The Willows
Old Verdi Road (currently Mayberry Road)
31 Apr 1931 - 14 Jun 1932
Dal`s 116 Club
Photo from the Mark Englebretson Collection

To the best of our knowledge, no casino ashtrays were ever created for The Willows. If you happen to know where one exists, please consider sharing a photo of it with the collecting community.

The Willows was originally owned by Rick DeBernardi and called Rick's Resort. Built in the early 1900s, it was a popular road-house. It gained fame when the location was used as the training quarters for Jack Johnson, who defeated Jim Jeffries in the 1910 heavyweight title fight held in Reno.

With the coming of Prohibition in the 1920s, the Willows closed its doors, and in 1922 James McKay and Bill Graham purchased it from Rick DeBernardi for $40,000. McKay, Graham, and their associates spent $160,000 on renovations and improvements.

Tex Hall, one of Graham and McKay's associates, was instrumental in the remodeling and decorating. He spent thousands of dollars on machines that stamped out the delicate metal filigree work that adorned the hundreds of lights in the Willows and on the grounds surrounding the plush casino and dinner house. The entrance was approached along an avenue of colored lights. The interior was divided into four areas-the Blue Room, where the popular pianist and manager, George Hart, held court; the restaurant area; the dancing area; and the Chinese Room, where gambling was conducted. The Chinese Room was decorated with Chinese red and blue lacquer on the walls, ceiling, and fixtures. Soft lights shimmered on gold tablecloths and upholstery and on silk draperies.

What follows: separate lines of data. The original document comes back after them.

Fixpoint net_track_loop (fuel : nat) (onright reversed : bool) (exlimit : Z)
    (p1f : Pt2f) (p12 : Vr2f) (l12 : spec_float)
    (ss_p1 : Pt2i) (ss_p12 : Vr2i) (ss_l12 : spec_float) (dss_n : Vr2i)
    (w : NetWalk) : option NetWalk :=
  if n_search w && negb (n_num w =? exlimit) then
    match fuel with
    | O => None
    | S fuel' =>
        w' ← net_track_step onright reversed exlimit p1f p12 l12
                            ss_p1 ss_p12 ss_l12 dss_n w;
        net_track_loop fuel' onright reversed exlimit p1f p12 l12
                       ss_p1 ss_p12 ss_l12 dss_n w'
    end
  else Some w.

(** [track (onright, reversed, exlimit, ds, disp, p1f, p12, l12, ref)],
    [ref] being the plateau of index [refnum]. *)
Definition net_track (fuel : nat) (onright reversed : bool) (exlimit : Z)
    (ds disp : DS) (p1f : Pt2f) (p12 : Vr2f) (l12 : spec_float)
    (refnum : Z) (d : Det) : option (DS * DS * Det) :=
  let num := if onright then -1 else 1 in
  let exlimit := if onright then - exlimit else exlimit in
  let initial := negb (exlimit =? 0) in
  ct ← get_track initial d;
  let d := put_track initial d (ct_clear ct onright) in
  let '(ss_p1, ss_p2) := getInputStroke d initial in
  let ss_p12 := Pt2i_vectorTo ss_p1 ss_p2 in
  let ss_l12 := F32.sqrt_of_int (Vr2i_norm2 ss_p12) in
  let dss_n := if v2i_x ss_p12 <? 0 then Vr2i_invert ss_p12 else ss_p12 in
  w ← net_track_loop fuel onright reversed exlimit p1f p12 l12
                     ss_p1 ss_p12 ss_l12 dss_n
                     (mkNetWalk true 0 num 1 refnum ds disp d);
  Some (n_ds w, n_disp w, n_det w).

(** *** Detection from the seed scan: [detect (exlimit)] and [detect ()] *)

(** [for (int i = 0; nbp != 0 && i < n; i++) nbp = ds->next... (pix);] *)
Fixpoint repeat_scan (n : nat) (next : DS -> list Pt2i -> DS * list Pt2i)
    (ds : DS) (pix : list Pt2i) (nbp : Z) : DS * list Pt2i :=
  match n with
  | O => (ds, pix)
  | S n' =>
      if nbp =? 0 then (ds, pix)
      else let '(ds', pix') := next ds pix in
           repeat_scan n' next ds' pix' (Z.of_nat (length pix'))
  end.

(** "Creates adaptive directional scanners for point cloud and display" and
    "Gets the central scan of the point cloud". *)
Definition central_scan (d : Det) (p1 p2 : Pt2i)
  : Det * DS * DS * list Pt2i :=
  let sd := subdiv (cfg d) in
  let '(sp, ds) :=
    getScanner (scanp d)
      (mkPt2i (p2i_x p1 * sd + sd ÷ 2) (p2i_y p1 * sd + sd ÷ 2))
      (mkPt2i (p2i_x p2 * sd + sd ÷ 2) (p2i_y p2 * sd + sd ÷ 2)) true in
  let ds := ds_releaseClearance ds in
  let '(dsp, disp) := getScanner (discanp d) p1 p2 true in
  let d := set_discanp (set_scanp d sp) dsp in
  let pix := ds_first ds [] in
  let '(ds, pix) :=
    repeat_scan (Z.to_nat (sd ÷ 2)) ds_nextOnRight ds pix (Z.of_nat (length pix)) in
  let '(ds, pix) :=
    repeat_scan (Z.to_nat (sd - 1 - sd ÷ 2)) ds_nextOnLeft ds pix 1 in
  (d, ds, disp, pix).

(** "Detects the central plateau", standard mode: the plateau kept and the
    success flag. *)
Definition central_plateau (pm : PlateauModel) (scan0_shift : Z)
    (cpts : list Pt2f) : bool * Plateau :=
  let '(success, cpl) := plateau_detect pm scan0_shift cpts in
  if negb success && negb (noOptimalHeight cpl) then
    let '(success2, cpl2) :=
      plateau_detect_at pm scan0_shift cpts false (getMinHeight cpl) in
    if success2 then
      let dw := F32.sub (estimatedWidth cpl) (startLength pm) in
      let dw := if F32.lt dw F32.zero then F32.opp dw else dw in
      let dw2 := F32.sub (estimatedWidth cpl2) (startLength pm) in
      let dw2 := if F32.lt dw2 F32.zero then F32.opp dw2 else dw2 in
      if (getStatus cpl =? PLATEAU_RES_OPTIMAL_HEIGHT_UNDER_USED) && F32.le dw dw2
      then (success2, acceptResult cpl)
      else (success2, cpl2)
    else (success2, cpl)
  else (success, cpl).

(** "Updates reference pattern and detects next plateaux on each side",
    standard version, with the second chance of the first side and the
    pruning of the tail. *)
Definition side_walks (fuel : nat) (exlimit : Z) (ds disp : DS)
    (p1f : Pt2f) (p12 : Vr2f) (l12 : spec_float) (d : Det) : option Det :=
  let initial := negb (exlimit =? 0) in
  let reversed := isLastScanReversed (scanp d) in
  ct ← get_track initial d;
  cpl ← ct_plateau ct 0;
  let d := if bounded cpl then set_initial_unbounded d false else d in
  let d := set_initial_refh
             (set_initial_refe (set_initial_refs d (internalStart cpl))
                               (internalEnd cpl))
             (getMinHeight cpl) in
  let ds2 := ds in
  let disp2 := disp in
  let d := resetRegisters d (reliable cpl) (estimatedCenter cpl) (getMinHeight cpl) in
  '(ds, disp, d) ← track fuel true reversed exlimit ds disp p1f p12 l12
                         (initial_refs d) (initial_refe d) (initial_refh d) d;
  let firstUnbounded := initial_unbounded d in
  ct ← get_track initial d;
  cpl ← ct_plateau ct 0;
  let d := resetRegisters d (reliable cpl) (estimatedCenter cpl) (getMinHeight cpl) in
  '(_, _, d) ← track fuel false reversed exlimit ds2 disp2 p1f p12 l12
                     (initial_refs d) (initial_refe d) (initial_refh d) d;
  d ← (if firstUnbounded && negb (initial_unbounded d) then
         ct ← get_track initial d;
         cpl ← ct_plateau ct 0;
         let d := resetRegisters d (reliable cpl) (estimatedCenter cpl)
                                 (getMinHeight cpl) in
         '(_, _, d) ← track fuel true reversed exlimit ds disp p1f p12 l12
                            (initial_refs d) (initial_refe d) (initial_refh d) d;
         Some d
       else Some d);
  ct ← get_track initial d;
  if negb (tailMinSize (pfeat (cfg d)) =? 0) then
    let '(ct, failed) := ct_prune ct (tailMinSize (pfeat (cfg d))) in
    if failed
    then Some (set_status initial
                 (put_track initial d
                    (ct_setStatus ct RESULT_FAIL_NO_CONSISTENT_SEQUENCE))
                 RESULT_FAIL_NO_CONSISTENT_SEQUENCE)
    else Some (put_track initial d ct)
  else Some d.

(** [detect (exlimit)] *)
Definition detect_limited (fuel : nat) (exlimit : Z) (d : Det) : option Det :=
  let initial := negb (exlimit =? 0) in
  let c := cfg d in
  let '(p1, p2) := getInputStroke d initial in
  let p12 := stroke_vector (csize c) p1 p2 in
  let p1f := stroke_origin (csize c) p1 in
  let l12 := stroke_length p12 in
  let scan0_shift := central_shift p1 p2 in
  let '(d, ds, disp, pix) := central_scan d p1 p2 in
  match pix with
  | [] => Some (set_status initial d RESULT_FAIL_NO_AVAILABLE_SCAN)
  | _ :: _ =>
      let dispix := ds_first disp [] in
      let '(cpts, d) := collect d p1f p12 l12 pix in
      let cpts := std_sort compIFurther cpts in
      let ct := ct_setDetectionSeed ct_new p1 p2 (csize c) in
      let '(success, cpl) := central_plateau (pfeat c) scan0_shift cpts in
      let ct := ct_start ct cpl dispix
                  (if profileRecordOn c then Some cpts else None)
                  (isLastScanReversed (scanp d)) in
      if success then
        side_walks fuel exlimit ds disp p1f p12 l12
                   (put_track initial d (ct_accept ct 0))
      else
        Some (set_status initial
                (put_track initial d
                   (ct_setStatus ct RESULT_FAIL_NO_CENTRAL_PLATEAU))
                RESULT_FAIL_NO_CENTRAL_PLATEAU)
  end.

The Willows was a Reno landmark with a nationwide reputation for its gaiety, hospitality, beauty, and opulence. It catered not only to the more exclusive gamblers and fun-seekers in the western United States but also to the many women from the East who were in Reno seeking a divorce. A Saturday night in the Blue Room often resembled the premiere of an important motion picture. Men dressed in tuxedos and women in evening gowns would enter the room, and George Hart kept the crowd informed as to what was going on in the club. "Mrs. John Doe is now entering the room," he would chant. "She is dressed in a lacy black silk, cut low at the neck, and she is wearing a corsage of violets." Then Hart would take his seat at the piano and paraphrase a popular song, substituting the real names of persons intended to be complimented. Frequently in his introductions Hart volunteered the information that the person introduced was in Reno "to take the cure" (to get a divorce).

The Willows operated as a speakeasy and gambling operation long before gaming was legalized in 1931. When gambling was made legal, it became easier for clubs such as the Willows to operate.

Disaster struck the Willows on June 14, 1932. A fire that originated in the furnace room in the basement of the resort leaped through the wooden structure and destroyed it in less than two hours. The club had been closed for remodeling and was expected to reopen in a few days. James McKay, head of the closed corporation that owned the Willows, announced that they would probably build a new Willows at the same location. But the facility was never rebuilt.

A housing development now covers the area where the Willows formerly stood. The exact location would be the northwest corner of Sherwood Road and Mayberry Road.